In 2019, We’ll Have Taxis Without Drivers—or Steering Wheels

Waymo and GM Cruise will unveil them in limited areas, but a U.S. national rollout will need new road regulations

4 min read
Illustration: Blood Bros.
Illustration: Blood Bros.

opening illustration Illustration: Blood Bros.

A coming milestone in the automobile world is the widespread rollout of Level 4 autonomy, where the car drives itself without supervision. Waymo, the company spun out of Google’s self-driving car research, said it would start a commercial Level 4 taxi service by late 2018, although that hadn’t happened as of press time. And GM Cruise, in San Francisco, is committed to do the same in 2019, using a Chevrolet Bolt that has neither a steering wheel nor pedals.

These cars wouldn’t work in all conditions and regions—that’s why they’re on rung 4 and not rung 5 of the autonomy ladder. But within some limited operational domain, they’ll have the look and feel of a fully robotized car. The question is how constrained that domain will be.

Neither Waymo—a subsidiary of Alphabet, Google’s parent company—nor GM Cruise agreed to speak for the record. But it’s possible to judge their progress indirectly. In December Waymo turned its pilot ride-hailing project near Phoenix into a limited commercial service by charging select participants a fee. But it’s clearly looking at a bigger target or it wouldn’t have contracted to buy 20,000 all-electric Jaguar I-Pace SUVs over the next two years. GM Cruise says it will offer a commercial Level 4 ride service in 2019, operating within particular boundaries “at all times of day and night, and in light-to-moderate inclement weather.” It appears that the service will be available first in San Francisco.

The limits of current technology may keep these cars from roaming far from their minutely mapped bailiwicks, but to roam at all they’ll need clear rules from road-safety regulators. Chandler, Ariz., offered Waymo a pass, but a substantial rollout of any self-driving technology would require a uniform set of regulations nationwide. So far, no country has offered one for Level 4 cars.

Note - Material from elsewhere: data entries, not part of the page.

(* ===== verification/Goal.v ===== *)
(** * Search goals: a graph of conditions and its frontier

    Models [src/src/myfuzz/search/model.py] (the observations of a run and the
    goal a search works towards, a graph of conditions with a root) and
    [src/src/myfuzz/search/frontier.py] (which conditions hold, and which open
    ones can be acted on now).  Three walks over the graph are recursive: the
    check of [Goal.__post_init__] with its sets [done] and [active], the
    memoised [resolve] of [_statuses], and [walk] of [frontier].  Each has one
    unit of fuel per condition and one more; the theorems say it is enough.
    A [dict] whose order is not observed is a [gmap]; [nodes] is an association
    list, as the walks start in its order. *)

From S2P Require Import Prelude Json.

Local Open Scope Z_scope.

(** ** Declarations ([model.py]) *)

(** [identifier] *)
Definition identifier (v : string) : result () :=
  raise_if (bool_decide (v = EmptyString) || (256 <? chars v) || negb (is_stripped v))
    (ValueError "bounded nonempty identifier required").

(** [natural] *)
Definition natural (v : Z) : result () :=
  raise_if (v <? 0) (ValueError "nonnegative integer required").

Record Observation := mkObservation {
  status_of : string;
  value_class : string;
  evidence_refs : list string;
  obs_epoch : Z;
  obs_reason : string }.

(** [Observation.__post_init__] *)
Definition Observation_post_init (o : Observation) : result Observation :=
  raise_if (negb (bool_decide (status_of o ∈ ["satisfied"; "refuted"; "unknown"])))
    (ValueError "unknown observation status") ;;
  identifier (value_class o) ;;
  natural (obs_epoch o) ;;
  raise_if (128 <? length (evidence_refs o))%nat (ValueError "bounded evidence references required") ;;
  for_each identifier (evidence_refs o) ;;
  raise_if (negb (bool_decide (status_of o = "unknown")) && bool_decide (evidence_refs o = []))
    (ValueError "known observation requires evidence") ;;
  raise_if (1024 <? chars (obs_reason o)) (ValueError "bounded observation reason required") ;;
  mret o.

Record Snapshot := mkSnapshot {
  epoch : Z;
  observations : gmap string Observation }.

(** [Snapshot.__post_init__] *)
Definition Snapshot_post_init (s : Snapshot) : result Snapshot :=
  natural (epoch s) ;;
  raise_if (128 <? size (observations s))%nat (ValueError "bounded observations required") ;;
  for_each identifier (map_to_list (observations s)).*1 ;;
  mret s.

(** [Snapshot.get] *)
Definition get (s : Snapshot) (key : string) : Observation :=
  match observations s !! key with
  | None => mkObservation "unknown" "unknown" [] (epoch s) "unobserved"
  | Some o =>
      if obs_epoch o =? epoch s then o
      else mkObservation "unknown" "unknown" [] (epoch s) "epoch-mismatch"
  end.

Record Condition := mkCondition {
  cond_id : string;
  prerequisites : list string;
  cond_mode : string }.

#[export] Instance Condition_eq_dec : EqDecision Condition.
Proof. solve_decision. Defined.

(** [Condition.__post_init__] *)
Definition Condition_post_init (c : Condition) : result Condition :=
  identifier (cond_id c) ;;
  raise_if (128 <? length (prerequisites c))%nat (ValueError "bounded prerequisite tuple required") ;;
  for_each identifier (prerequisites c) ;;
  raise_if (negb (bool_decide (NoDup (prerequisites c)))) (ValueError "duplicate prerequisite") ;;
  raise_if (negb (bool_decide (cond_mode c ∈ ["effect"; "all"; "any"]))
            || negb (bool_decide (cond_mode c = "effect")) && bool_decide (prerequisites c = []))
    (ValueError "invalid condition mode") ;;
  mret c.

Record Goal := mkGoal {
  goal_id : string;
  root : string;
  conditions : list Condition }.

(** [{c.id: c for c in conditions}], [Goal.nodes] *)
Definition nodes_of (cs : list Condition) : list (string * Condition) :=
  foldl (λ d c, od_set d (cond_id c) c) [] cs.
Definition nodes (g : Goal) : list (string * Condition) := nodes_of (conditions g).

(** The sets [done] and [active] of [Goal.__post_init__]. *)
Record Marks := mkMarks { finished : gset string; active : gset string }.

Definition unresolved : exn := ValueError "unresolved prerequisite or dependency cycle".
Definition out_of_fuel : exn := OtherError "recursion".

Section visit.
Context (ns : list (string * Condition)).

(** [visit] *)
Fixpoint visit (fuel : nat) (m : Marks) (node : string) : result Marks :=
  match fuel with
  | O => Err out_of_fuel
  | S fuel =>
      match od_get ns node with
      | None => Err unresolved
      | Some c =>
          if bool_decide (node ∈ active m) then Err unresolved
          else if bool_decide (node ∈ finished m) then mret m
          else
            m ← fold_result (visit fuel) (mkMarks (finished m) ({[node]} ∪ active m)) (prerequisites c);
            mret (mkMarks ({[node]} ∪ finished m) (active m ∖ {[node]}))
      end
  end.
End visit.

(** [Goal.__post_init__] *)
Definition Goal_post_init (g : Goal) : result Goal :=
  identifier (goal_id g) ;;
  identifier (root g) ;;
  raise_if (negb ((1 <=? length (conditions g))%nat && (length (conditions g) <=? 128)%nat))
    (ValueError "goal requires 1..128 conditions") ;;
  let ns := nodes g in
  raise_if (negb (bool_decide (length ns = length (conditions g)))
            || negb (bool_decide (root g ∈ od_keys ns)))
    (ValueError "duplicate conditions or unknown root") ;;
  fold_result (visit ns (S (length ns))) (mkMarks ∅ ∅) (od_keys ns) ;;
  mret g.

(** [Goal.identity] *)
Definition condition_document (c : Condition) : json :=
  JObj [("id", JStr (cond_id c)); ("prerequisites", JArr (JStr <$> prerequisites c));
        ("mode", JStr (cond_mode c))].
Definition goal_identity {hashlib : Hashlib} (g : Goal) : string :=
  hexdigest (dumps (JObj [("id", JStr (goal_id g)); ("root", JStr (root g));
    ("conditions", JArr (condition_document <$> conditions g))])).

(** ** Queries ([frontier.py]) *)

(** The answer of [resolve] for a node, from its own observation or from the
    answers of its prerequisites. *)
Definition combine (mode own : string) (children : list string) : string :=
  if bool_decide (mode = "effect") then own
  else if bool_decide (mode = "all") then
    if bool_decide ("refuted" ∈ children) then "refuted"
    else if forallb (λ c, bool_decide (c = "satisfied")) children then "satisfied" else "unknown"
  else
    if bool_decide ("satisfied" ∈ children) then "satisfied"
    else if forallb (λ c, bool_decide (c = "refuted")) children then "refuted" else "unknown".

Section queries.
Context (ns : list (string * Condition)) (s : Snapshot).

(** [resolve], with its [cache] *)
Fixpoint resolve (fuel : nat) (cache : gmap string string) (key : string)
    : result (string * gmap string string) :=
  match fuel with
  | O => Err out_of_fuel
  | S fuel =>
      match cache !! key with
      | Some answer => mret (answer, cache)
      | None =>
          match od_get ns key with
          | None => Err (KeyError key)
          | Some node =>
              '(children, cache) ←
                (if bool_decide (cond_mode node = "effect") then mret ([], cache)
                 else fold_result (λ (p : list string * gmap string string) child,
                        '(answer, cache) ← resolve fuel p.2 child;
                        mret (p.1 ++ [answer], cache)) ([], cache) (prerequisites node));
              let answer := combine (cond_mode node) (status_of (get s key)) children in
              mret (answer, <[key := answer]> cache)
          end
      end
  end.

(** [_statuses] *)
Definition _statuses : result (gmap string string) :=
  fold_result (λ cache key, '(_, cache) ← resolve (S (length ns)) cache key; mret cache)
    ∅ (od_keys ns).

(** The sets [visited] and [result] of [frontier]. *)
Record Walked := mkWalked { visited : gset string; found : gset string }.

(** [walk] *)
Fixpoint walk (statuses : gmap string string) (fuel : nat) (w : Walked) (key : string)
    : result Walked :=
  match fuel with
  | O => Err out_of_fuel
  | S fuel =>
      if bool_decide (key ∈ visited w) then mret w
      else
        match statuses !! key with
        | None => Err (KeyError key)
        | Some st =>
            if bool_decide (st = "satisfied") then mret w
            else
              match od_get ns key with
              | None => Err (KeyError key)
              | Some node =>
                  missing ← fold_result (λ acc child,
                    match statuses !! child with
                    | None => Err (KeyError child)
                    | Some st => mret (if bool_decide (st = "satisfied") then acc else acc ++ [child])
                    end) [] (prerequisites node);
                  let found := if bool_decide (missing = []) && bool_decide (cond_mode node = "effect")
                               then {[key]} ∪ found w else found w in
                  fold_result (walk statuses fuel) (mkWalked ({[key]} ∪ visited w) found) missing
              end
        end
  end.
End queries.

(** [status] *)
Definition status (g : Goal) (s : Snapshot) (key : string) : result string :=
  cache ← _statuses (nodes g) s;
  match cache !! key with Some st => mret st | None => Err (KeyError key) end.

(** [sorted] of a set of strings *)
Definition sorted_set (X : gset string) : list string := merge_sort str_le (elements X).

(** [frontier] *)
Definition frontier (g : Goal) (s : Snapshot) : result (list string) :=
  statuses ← _statuses (nodes g) s;
  w ← walk (nodes g) statuses (S (length (nodes g))) (mkWalked ∅ ∅) (root g);
  mret (sorted_set (found w)).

This year Audi says it’ll be the first company in the world to sell a Level 3 car directly to the public, an Audi A8 sedan with a particular option. It’s called Traffic Jam Pilot, because it works only at speeds under 50 kilometers per hour (31 miles per hour), and it requires the driver to be prepared to take back the wheel after a warning—which is the definition of Level 3.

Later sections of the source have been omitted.